Sobre la vida burguesa rige la sensatez insoportable de la hormiga; la previsión, el utilitarismo, la mediocridad exigida como condición necesaria del acrecentamiento y el cuidado de la riqueza capitalista, sin la cual no sedaría el canto irresponsable de la cigarra parisina.

  Ese amor por lo otro o lo exótico comienza tempranamente con los misioneros franciscanos en América y los adelantados jesuitas en la India, China y el Japón; se prolonga en un conjunto de personajes representados por autores como Montaigne, Swift, Montesquieu y estalla en el exotismo romántico que acompaña a la Revolución francesa.

  El exotismo, por su parte, consiste en la construcción mimética que hace el europeo de una identidad artificial para sí mismo, que procede para ello manipulando los datos de una alteridad extra-europea efectiva: minimizándolos o magnificándolos, exagerándolos o anulándolos, e incluso sustituyéndolos por otros inventados ad hoc.

  Contradictoriamente, aunque sea para ponerla al servicio de la impugnación o crítica de lo propio, el exotismo del modelo que debe inspirar la identidad efímera de la persona moderna antiburguesa implica una acción típicamente burguesa: la de apropiarse de lo ajeno e integrarlo en lo propio, la de manipular en el otro incluso su otredad o alteridad.

  Primero se recurre a la otredad de la Europa tenida por no europea, la Europa mediterránea o del temperament, después a la otredad llamada “oriental”, del norte de África y del Levante, sensual y alucinada, y a la rusa o eslava, del “alma inescrutable”, y finalmente a la otredad asiática de la India, la China y el Asia sudoriental, perversamente refinada, que culmina en la otredad japonesa, más “sutil y profunda” que las anteriores, demasiado “escandalosas y superficiales”. La otredad africana, que para el europeo linda con la otredad animal o extrahumana, sólo la descubrirá el “arte moderno” en el siglo xx, con la revolución artística de sus “vanguardias”.

  El modernista latinoamericano se encontraba así en una situación paradójica, extraña e incómoda: en el camino de sustituir las formas exóticas íntimas, que traía de América a escondidas, por las de un metropolitanismo europeo, se vio obligado a dar la vuelta y ponerse a buscar otras formas exóticas, las preferidas en Europa en tiempos de la belle époque, que eran las del exotismo dirigido hacia un Oriente imaginado, hacia un Japón artificial.

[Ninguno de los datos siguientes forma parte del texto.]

(* ===== verification/PlanEnsure.v ===== *)
(** * Storing a plan's steps once, and showing them: [EnsureInTransaction] and [DTOs]

    [Ensure] runs [EnsureInTransaction] in a transaction of its own, which is what a function
    of type [T] is here. *)
From stdpp Require Import base tactics list strings gmap sorting.
From Stdlib Require Import Ascii.
From S2P Require Import Prelude GoStrings GoSort Json PlanGraph PlanStore PlanStored.
Open Scope string_scope.

(** [m := make(map); for _, x := range l { m[key(x)] = value(x) }] *)
Definition map_of `{Countable K} {A B} (key : A → K) (value : A → B) (l : list A) : gmap K B :=
  foldl (λ m x, <[key x := value x]> m) ∅ l.

(** The database's text of a [jsonb] value, as a query returns it. *)
Class Jsonb := { jsonb_text : string → string }.

Section Ensure.
Context {unicode : GoUnicode} {jsonb : Jsonb}.

(** A step row as it is read back. *)
Definition stored_row (s : DeliveryPlanStep) : DeliveryPlanStep :=
  {| Step_ID := Step_ID s; Step_PlanID := Step_PlanID s; StepKey := StepKey s; Step_IdempotencyKey := Step_IdempotencyKey s;
     Step_Role := Step_Role s; DisplayOrder := DisplayOrder s; Step_Title := Step_Title s; Step_Objective := Step_Objective s;
     AcceptanceCriteriaJSON := jsonb_text (AcceptanceCriteriaJSON s);
     EvidenceRequirementsJSON := jsonb_text (EvidenceRequirementsJSON s);
     Status := Status s; AgentKey := AgentKey s; WorkerID := WorkerID s; MachineID := MachineID s;
     AutomationTaskID := AutomationTaskID s; AutomationExecutionID := AutomationExecutionID s; RunID := RunID s;
     LeaseFence := LeaseFence s; LeaseExpiresAt := LeaseExpiresAt s; CreatedBy := CreatedBy s; StartedAt := StartedAt s;
     CompletedAt := CompletedAt s; CreatedAt := CreatedAt s; UpdatedAt := UpdatedAt s |}.

(** ** [samePlanContent] *)

Definition same_step (requested existing : DeliveryPlanStep) : bool :=
  String.eqb (Step_IdempotencyKey requested) (Step_IdempotencyKey existing) &&
  String.eqb (Step_Role requested) (Step_Role existing) &&
  Z.eqb (DisplayOrder requested) (DisplayOrder existing) &&
  String.eqb (Step_Title requested) (Step_Title existing) &&
  String.eqb (Step_Objective requested) (Step_Objective existing) &&
  String.eqb (AcceptanceCriteriaJSON requested) (AcceptanceCriteriaJSON existing) &&
  String.eqb (EvidenceRequirementsJSON requested) (canonicalStoredEvidenceRequirements (EvidenceRequirementsJSON existing)).
(** [stepKey + "\x00" + dependsOnKey] *)
Definition edge_text (key dependency : string) : string := key +:+ String zero dependency.
Definition requested_edges (requested : NormalizedPlan) : list string :=
  let keyByID := map_of Step_ID StepKey (Steps requested) in
  (λ edge, edge_text (default "" (keyByID !! StepID edge)) (default "" (keyByID !! DependsOnStepID edge))) <$> Dependencies requested.
Definition existing_edges (planID : uuid) (existing : list DeliveryPlanStep) (dependencies : list DeliveryPlanStepDependency) :
    option (list string) :=
  let keyByID := map_of Step_ID StepKey existing in
  mapM (λ edge,
    key ← keyByID !! StepID edge;
    dependency ← keyByID !! DependsOnStepID edge;
    if N.eqb (Dependency_PlanID edge) planID then Some (edge_text key dependency) else None) dependencies.
Definition samePlanContent (requested : NormalizedPlan) (existing : list DeliveryPlanStep)
    (existingDependencies : list DeliveryPlanStepDependency) : bool :=
  Nat.eqb (length (Steps requested)) (length existing) &&
  Nat.eqb (length (Dependencies requested)) (length existingDependencies) &&
  (let existingByKey := map_of StepKey (λ s, s) existing in
   forallb (λ '(key, step), match existingByKey !! key with Some found => same_step step found | None => false end)
     (map_to_list (map_of StepKey (λ s, s) (Steps requested)))) &&
  match existing_edges (match Steps requested with step :: _ => Step_PlanID step | [] => Nil end) existing existingDependencies with
  | None => false
  | Some edges => bool_decide (sort_strings (requested_edges requested) = sort_strings edges)
  end.

(** ** [EnsureInTransaction] *)

Definition plan_steps (planID : uuid) (db : DB) : list DeliveryPlanStep :=
  sort_by (λ a b, Z.ltb (DisplayOrder a) (DisplayOrder b))
    (filter (λ s, Step_PlanID s = planID) (map_to_list (steps db)).*2).
Definition plan_edges (planID : uuid) (db : DB) : list DeliveryPlanStepDependency :=
  filter (λ d, Dependency_PlanID d = planID) (edges db).

(** [tx.Create] of rows; the primary keys must be new. *)
Fixpoint create_steps (rows : list DeliveryPlanStep) : T unit :=
  match rows with
  | [] => mret tt
  | row :: rest =>
      db ← read (λ db, db);
      _ ← check (bool_decide (steps db !! Step_ID row = None)) UniqueViolation;
      _ ← write (λ db, set_steps (<[Step_ID row := row]> (steps db)) db);
      create_steps rest
  end.
Definition set_edges (l : list DeliveryPlanStepDependency) (db : DB) : DB :=
  {| plans := plans db; tasks := tasks db; steps := steps db; edges := l; events := events db; drawn := drawn db;
     dispatch := dispatch db |}.
Fixpoint create_edges (rows : list DeliveryPlanStepDependency) : T unit :=
  match rows with
  | [] => mret tt
  | row :: rest =>
      db ← read (λ db, db);
      _ ← check (bool_decide (Dependency_ID row ∉ Dependency_ID <$> edges db)) UniqueViolation;
      _ ← write (λ db, set_edges (edges db ++ [row])%list db);
      create_edges rest
  end.

Context {runtime : GoRuntime} {map_range : GoMapRange}.

Definition EnsureInTransaction (planID : uuid) (actor : string) (inputs : list StepInput) (now : Z) :
    T (list DeliveryPlanStep * bool) :=
  plan ← first plans planID;
  normalized ← lift (match Normalize plan actor inputs now with Ok n => Ok n | Err cause => Err (PlanRejected cause) end);
  existing ← read (λ db, stored_row <$> plan_steps (Plan_ID plan) db);
  match existing with
  | _ :: _ =>
      existingDependencies ← read (plan_edges (Plan_ID plan));
      _ ← check (samePlanContent normalized existing existingDependencies) ErrPlanStepsConflict;
      mret (existing, false)
  | [] =>
      match Steps normalized with
      | [] => mret ([], false)
      | rows =>
          _ ← create_steps rows;
          _ ← create_edges (Dependencies normalized);
          mret (rows, true)
      end
  end.
End Ensure.

(** ** [DTOs] *)

Record StepDTO := {
  DTO_ID : string;
  DTO_PlanID : string;
  DTO_PlanVersion : Z;
  DTO_StepKey : string;
  DTO_Role : string;
  DTO_Order : Z;
  DTO_Title : string;
  DTO_Objective : string;
  DTO_AcceptanceCriteria : list string;
  DTO_EvidenceRequirements : list EvidenceRequirement;
  DTO_DependsOn : list string;
  DTO_Status : string;
  DTO_AgentKey : string;
  DTO_AutomationTaskID : string;
  DTO_AutomationExecutionID : string;
  DTO_StartedAt : option Z;
  DTO_CompletedAt : option Z;
  DTO_CreatedAt : Z;
  DTO_UpdatedAt : Z;
}.
Inductive DTOError := VersionRequired | StepsOfSeveralPlans | CriteriaInvalid (key : string) | EvidenceInvalid (key : string) | ForeignDependency.

Definition stepsPlanID (steps : list DeliveryPlanStep) : uuid := match steps with [] => Nil | step :: _ => Step_PlanID step end.

Section DTOs.
Context {unicode : GoUnicode} {text : UuidText}.

Definition uuidPointerString (value : option uuid) : string :=
  match value with Some id => if N.eqb id Nil then "" else uuid_text id | None => "" end.
Definition set_depends_on (depends_on : list string) (d : StepDTO) : StepDTO :=
  {| DTO_ID := DTO_ID d; DTO_PlanID := DTO_PlanID d; DTO_PlanVersion := DTO_PlanVersion d; DTO_StepKey := DTO_StepKey d;
     DTO_Role := DTO_Role d; DTO_Order := DTO_Order d; DTO_Title := DTO_Title d; DTO_Objective := DTO_Objective d;
     DTO_AcceptanceCriteria := DTO_AcceptanceCriteria d; DTO_EvidenceRequirements := DTO_EvidenceRequirements d;
     DTO_DependsOn := depends_on; DTO_Status := DTO_Status d; DTO_AgentKey := DTO_AgentKey d;
     DTO_AutomationTaskID := DTO_AutomationTaskID d; DTO_AutomationExecutionID := DTO_AutomationExecutionID d;
     DTO_StartedAt := DTO_StartedAt d; DTO_CompletedAt := DTO_CompletedAt d; DTO_CreatedAt := DTO_CreatedAt d;
     DTO_UpdatedAt := DTO_UpdatedAt d |}.
Definition stepDTO (planID : uuid) (planVersion : Z) (step : DeliveryPlanStep) : Result DTOError StepDTO :=
  _ ← fail_if (N.eqb (Step_ID step) Nil || N.eqb (Step_PlanID step) Nil ||
               negb (N.eqb planID Nil) && negb (N.eqb (Step_PlanID step) planID)) StepsOfSeveralPlans;
  criteria ← match UnmarshalStrings (AcceptanceCriteriaJSON step) with
             | Some (Some criteria) => Ok criteria
             | _ => Err (CriteriaInvalid (StepKey step))
             end;
  evidence ← match parseStoredEvidenceRequirements (EvidenceRequirementsJSON step) with
             | Some evidence => Ok evidence
             | None => Err (EvidenceInvalid (StepKey step))
             end;
  Ok {| DTO_ID := uuid_text (Step_ID step); DTO_PlanID := uuid_text (Step_PlanID step); DTO_PlanVersion := planVersion;
        DTO_StepKey := StepKey step; DTO_Role := Step_Role step; DTO_Order := DisplayOrder step; DTO_Title := Step_Title step;
        DTO_Objective := Step_Objective step; DTO_AcceptanceCriteria := criteria; DTO_EvidenceRequirements := evidence;
        DTO_DependsOn := []; DTO_Status := Status step; DTO_AgentKey := TrimSpace (AgentKey step);
        DTO_AutomationTaskID := uuidPointerString (AutomationTaskID step);
        DTO_AutomationExecutionID := uuidPointerString (AutomationExecutionID step);
        DTO_StartedAt := StartedAt step; DTO_CompletedAt := CompletedAt step; DTO_CreatedAt := CreatedAt step;
        DTO_UpdatedAt := UpdatedAt step |}.
Fixpoint stepDTOs (planID : uuid) (planVersion : Z) (steps : list DeliveryPlanStep) : Result DTOError (list StepDTO) :=
  match steps with
  | [] => Ok []
  | step :: rest => dto ← stepDTO planID planVersion step; dtos ← stepDTOs planID planVersion rest; Ok (dto :: dtos)
  end.
(** The loop over the dependencies; [stepIndex] and [keyByID] are filled by the loop over the
    steps. *)
Fixpoint addDependencies (planID : uuid) (stepIndex : gmap uuid nat) (keyByID : gmap uuid string)
    (dependencies : list DeliveryPlanStepDependency) (result : list StepDTO) : Result DTOError (list StepDTO) :=
  match dependencies with
  | [] => Ok result
  | dependency :: rest =>
      match stepIndex !! StepID dependency, keyByID !! DependsOnStepID dependency with
      | Some index, Some key =>
          if N.eqb planID Nil || negb (N.eqb (Dependency_PlanID dependency) planID) then Err ForeignDependency
          else addDependencies planID stepIndex keyByID rest
                 (alter (λ d, set_depends_on (DTO_DependsOn d ++ [key])%list d) index result)
      | _, _ => Err ForeignDependency
      end
  end.
Definition DTOs (steps : list DeliveryPlanStep) (dependencies : list DeliveryPlanStepDependency) (planVersion : Z) :
    Result DTOError (list StepDTO) :=
  _ ← fail_if (Z.ltb planVersion 1) VersionRequired;
  let planID := stepsPlanID steps in
  result ← stepDTOs planID planVersion steps;
  let stepIndex := map_of (λ p, Step_ID p.2) fst (imap pair steps) in
  result ← addDependencies planID stepIndex (map_of Step_ID StepKey steps) dependencies result;
  Ok ((λ d, set_depends_on (sort_strings (DTO_DependsOn d)) d) <$>
        sort_by (λ a b, Z.ltb (DTO_Order a) (DTO_Order b)) result).
End DTOs.
(* ===== verification/PlanHashFacts.v ===== *)
(** * What [Normalize] stores can be read back and hashed

    Evidence requirements and criteria survive the JSON of their columns, and the loops of
    [ApprovedPlanContentHash] are described by relations on the rows: [canonical_of] for the
    steps, [valid_edge] for the dependencies. *)
From stdpp Require Import base tactics list strings gmap sorting.
From Stdlib Require Import Ascii.
From S2P Require Import Prelude GoStrings GoSort Json JsonTypes PlanGraph PlanGraphFacts PlanGraphSpec PlanNormalizeFacts PlanStore PlanStored Sha256.
Open Scope string_scope.

(** ** Decoding what was marshalled *)

Lemma decode_elements_strings l : ∀ array, decode_elements array (map to_value (JString <$> l)) = Some l.
Proof. induction l as [|x l IH]; intros array; [done|]. cbn. by rewrite IH. Qed.
Lemma decode_strings_array array l :
  ∃ slice array', decode_strings array (to_value (nil_or_array (JString <$> l))) = Some (slice, array') ∧ default [] slice = l ∧
    (l ≠ [] → slice = Some l).
Proof.
  destruct l as [|x l]; [by eexists _, _|]. cbn. rewrite decode_elements_strings. cbn. by eexists _, _.
Qed.
(** Decide the field comparisons on concrete keys and run the decoders. *)
Ltac decide_fields :=
  repeat (match goal with |- context [field_is ?a ?b] => let v := eval vm_compute in (field_is a b) in change (field_is a b) with v end;
          cbn -[field_is decode_strings ParseInt itoa to_value]).
Lemma decode_requirement_json r : (- 2 ^ 63 ≤ MaxBytes r < 2 ^ 63)%Z →
  decode_requirement (to_value (EvidenceRequirement_json r)) = Some r.
Proof.
  destruct r as [k t d q c m]. cbn [MaxBytes]. intros Hm%ParseInt_itoa.
  destruct (decode_strings_array [] c) as (slice & array & Hc & Hs & _).
  unfold EvidenceRequirement_json, decode_requirement. cbn [Requirement_Key Requirement_Title Requirement_Description Requirement_Required ContentTypes MaxBytes].
  remember (nil_or_array (JString <$> c)) as types eqn:Ht. clear Ht.
  destruct (String.eqb_spec d "") as [->|Hd]; cbn [app map to_value decode_fields]; unfold decode_field; decide_fields;
    rewrite Hc; cbn [mbind option_bind]; decide_fields; by rewrite Hm; cbn; rewrite Hs.
Qed.
Lemma decode_requirements_json rs : Forall (λ r, (- 2 ^ 63 ≤ MaxBytes r < 2 ^ 63)%Z) rs →
  decode_requirements (to_value (requirements_json rs)) = Some rs.
Proof.
  intros Hall. unfold requirements_json, decode_requirements. cbn [to_value]. induction Hall as [|r rs Hr _ IH]; [done|].
  cbn [fmap list_fmap map mapM]. by rewrite decode_requirement_json, IH.
Qed.
Lemma strings_depth (l : list string) : (json_depth (nil_or_array (JString <$> l)) ≤ 1)%N.
Proof.
  assert (∀ l : list string, foldr (λ j n, N.max (json_depth j) n) 0%N (JString <$> l) = 0%N) as Hz.
  { clear. intros l. induction l as [|x l IH]; [done|]. cbn [fmap list_fmap foldr]. by rewrite IH. }
  destruct l as [|x l]; [done|].
  change (1 + foldr (λ j n, N.max (json_depth j) n) 0 (JString <$> (x :: l)) ≤ 1)%N. by rewrite Hz.
Qed.
Lemma UnmarshalStrings_array cs : cs ≠ [] → forallb utf8_valid cs = true →
  UnmarshalStrings (Marshal (nil_or_array (JString <$> cs))) = Some (Some cs).
Proof.
  intros Hne Hu. destruct (decode_strings_array [] cs) as (slice & array & Hc & _ & Hs). rewrite (Hs Hne) in Hc.
  unfold UnmarshalStrings, read_json. rewrite parse_text_Marshal.
  - cbn [mbind option_bind]. by rewrite Hc.
  - destruct cs as [|c cs]; [done|]. clear Hc Hs Hne. cbn in *. apply andb_true_iff in Hu as [-> Hu]. cbn.
    induction cs as [|x cs IH]; [done|]. cbn in *. apply andb_true_iff in Hu as [-> Hu]. by apply IH.
  - pose proof (strings_depth cs). unfold maxNestingDepth. lia.
Qed.
(** A lease that is live at the reading of a step survives the step. *)
Lemma executes_live {unicode : GoUnicode} {text : UuidText} db t db' id s e :
  well_keyed db → executes db t db' → steps db !! id = Some s → LeaseExpiresAt s = Some e → (t < e)%Z →
  ∃ s' e', steps db' !! id = Some s' ∧ LeaseFence s' = LeaseFence s ∧ holder_of_step s' = holder_of_step s ∧
    LeaseExpiresAt s' = Some e' ∧ (e ≤ e')%Z.
Proof.
  intros Hk Hx Hs He Ht.
  destruct Hx as [tx input target r db1 H|tx input u db1 H|tx input u db1 H|t db1 Hst _ _ _].
  - apply claim_run in H as (identity & ttl & plan & task & now & Hcl & Ho); [|done]. rewrite <-(claiming_now _ _ _ _ _ _ _ _ Hcl) in Ht.
    destruct Ho as [held -> _ _ _ _ _| -> _ _|step Hrow Hfree _ _ _ [_ Hst _ _] _]; [by exists s, e|by exists s, e|].
    exists s, e. rewrite Hst, lookup_insert_ne; [done|]. intros Heq. rewrite Heq, Hs in Hrow. injection Hrow as <-.
    unfold claimable, is_eligible, lease_free in Hfree. rewrite He in Hfree. cbn [until_opt] in Hfree.
    repeat rewrite ?andb_true_iff, ?orb_true_iff in Hfree. rewrite Z.leb_le in Hfree. lia.
  - apply renew_run in H as (identity & ttl & task & step & now & old & ev & _ & Hfen & _ & Hold & Hlt & (Hst & _) & _); [|done].
    destruct (decide (Step_ID step = id)) as [<-|Hne].
    + pose proof (fenced_step _ _ _ _ _ _ _ _ _ Hfen) as Hrow. pose proof (keyed_steps _ Hk _ _ Hrow) as Hid.
      rewrite <-Hid, Hs in Hrow. injection Hrow as ->.
      exists (with_expiry (capped task now ttl) now step), (capped task now ttl). rewrite Hst, lookup_insert_eq. repeat (split; [done|]).
      rewrite He in Hold. injection Hold as ->. lia.
    + exists s, e. by rewrite Hst, lookup_insert_ne.
  - apply transition_run in H as (identity & next & task & step & now & _ & Hfen & [[_ ->]|(_ & _ & _ & ev & (Hst & _) & _)]); [by exists s, e| |done].
    destruct (decide (Step_ID step = id)) as [<-|Hne].
    + pose proof (fenced_step _ _ _ _ _ _ _ _ _ Hfen) as Hrow. pose proof (keyed_steps _ Hk _ _ Hrow) as Hid.
      rewrite <-Hid, Hs in Hrow. injection Hrow as ->.
      exists (with_outcome next now step), e. rewrite Hst, lookup_insert_eq. by repeat (split; [done|]).
    + exists s, e. by rewrite Hst, lookup_insert_ne.
  - exists s, e. by rewrite Hst.
Qed.

Lemma execution_keyed {unicode : GoUnicode} {text : UuidText} db ts db' : well_keyed db → execution db ts db' → well_keyed db'.
Proof. intros Hk Hx. induction Hx as [|ts db1 t db2 _ IH Hx]; [done|by eapply executes_keyed]. Qed.

(** The subquery, declaratively. *)
Lemma dependencies_completed_spec db step : dependencies_completed db step = true ↔
  ∀ edge dependency, edge ∈ edges db → StepID edge = Step_ID step → steps db !! DependsOnStepID edge = Some dependency →
    Dependency_PlanID edge = Step_PlanID step ∧ Step_PlanID dependency = Step_PlanID step ∧
    Status dependency = DeliveryPlanStepCompleted.
Proof.
  unfold dependencies_completed. rewrite forallb_forall. setoid_rewrite <-list_elem_of_In. split.
  - intros Hall edge d Hin Hid Hd. specialize (Hall edge Hin). rewrite Hid, N.eqb_refl, Hd in Hall. cbn in Hall.
    rewrite !andb_true_iff, !N.eqb_eq, String.eqb_eq in Hall. tauto.
  - intros Hall edge Hin. destruct (N.eqb_spec (StepID edge) (Step_ID step)) as [Heq|]; [|done]. cbn [negb orb].
    destruct (steps db !! DependsOnStepID edge) as [d|] eqn:Hd; [|done].
    destruct (Hall edge d Hin Heq Hd) as (H1 & H2 & H3). by rewrite H1, H2, H3, !N.eqb_refl, String.eqb_refl.
Qed.

(** A step that a worker of this profile may claim at [now]: a planned or ready step without a
    live lease or a running one whose lease has ended, with every stored dependency in the same
    plan and completed, the wanted one if the claim names one, and not locked. *)
Record free_step (tx : Tx) (db : DB) (planID : uuid) (agentKey : string) (target : option uuid) (now : Z) (s : DeliveryPlanStep) : Prop := {
  free_plan : Step_PlanID s = planID;
  free_agent : AgentKey s = "" ∨ AgentKey s = agentKey;
  free_lease : Status s ∈ [DeliveryPlanStepPlanned; DeliveryPlanStepReady] ∧ (∀ e, LeaseExpiresAt s = Some e → (e ≤ now)%Z) ∨
    Status s = DeliveryPlanStepRunning ∧ ∃ e, LeaseExpiresAt s = Some e ∧ (e ≤ now)%Z;
  free_dependencies : ∀ edge dependency, edge ∈ edges db → StepID edge = Step_ID s → steps db !! DependsOnStepID edge = Some dependency →
    Dependency_PlanID edge = planID ∧ Step_PlanID dependency = planID ∧ Status dependency = DeliveryPlanStepCompleted;
  free_target : ∀ id, target = Some id → Step_ID s = id;
  free_unlocked : locked tx (Step_ID s) = false;
}.
Lemma lease_free_iff now s : lease_free now s = true ↔
  Status s ∈ [DeliveryPlanStepPlanned; DeliveryPlanStepReady] ∧ (∀ e, LeaseExpiresAt s = Some e → (e ≤ now)%Z) ∨
  Status s = DeliveryPlanStepRunning ∧ ∃ e, LeaseExpiresAt s = Some e ∧ (e ≤ now)%Z.
Proof.
  unfold lease_free. rewrite orb_true_iff, !andb_true_iff, orb_true_iff, !String.eqb_eq, !elem_of_cons, elem_of_nil.
  destruct (LeaseExpiresAt s) as [e|]; cbn.
  - rewrite Z.leb_le. split; [intros [[? ?]|[? ?]]|intros [[? H]|[? (t & [= <-] & ?)]]]; [left| |left|by right].
    + split; [tauto|]. by intros t [= <-].
    + right. split; [done|]. by exists e.
    + split; [tauto|]. by apply H.
  - split; [intros [[? _]|[_ ?]]; [left|done]|intros [[? _]|[_ (t & ? & _)]]; [left|done]]; (split; [tauto|done]).
Qed.
Lemma is_eligible_iff tx db planID agentKey target now s :
  is_eligible tx db planID agentKey target now s = true ↔ free_step tx db planID agentKey target now s.
Proof.
  unfold is_eligible. rewrite !andb_true_iff, orb_true_iff, negb_true_iff, N.eqb_eq, !String.eqb_eq, lease_free_iff, dependencies_completed_spec.
  assert (match target with Some id => N.eqb (Step_ID s) id | None => true end = true ↔ ∀ id, target = Some id → Step_ID s = id) as ->.
  { destruct target; [rewrite N.eqb_eq|]; naive_solver. }
  split; [intros [[[[[<- ?] ?] ?] ?] ?]; by split|intros [<- ? ? ? ? ?]; tauto].
Qed.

  La intención de esta nota ha sido proponer que el exotismo de José Juan Tablada puede explicarse a partir de la curiosa situación que acabo de describir; en especial el japonismo de su primera época, con esa irresponsabilidad frente a lo japonés que hacía que le diera lo mismo el Japón leído que el Japón vivido, y que explicaría la muy probable mentira acerca de su viaje, una mentira tan acuciosa y maliciosamente estudiada por Jorge Ruedas de la Serna en el prólogo a su admirable edición de El país del sol.

 

Portada del libro En el país del sol de José Juan Tablada, UNAM 2006.
José Juan Tablada, En el país del sol, edición crítica, prólogo y notas de Jorge Ruedas de la Serna, UNAM, 2006.

 

REFERENCIAS


^ * Comentario a la edición del libro: José Juan Tablada, En el país del sol, edición crítica, prólogo y notas de Jorge Ruedas de la Serna, UNAM, 2006. Publicado en Armas y letras. Revista de literatura, arte y cultura de la Universidad Autónoma de Nuevo León, núm. 60, México, 2007.

^ 1 N. del E. El autor se refiere al sociólogo y economista Thorstein Bunte Veblen (1857—1929), quien escribió La teoría de la clase ociosa (1899).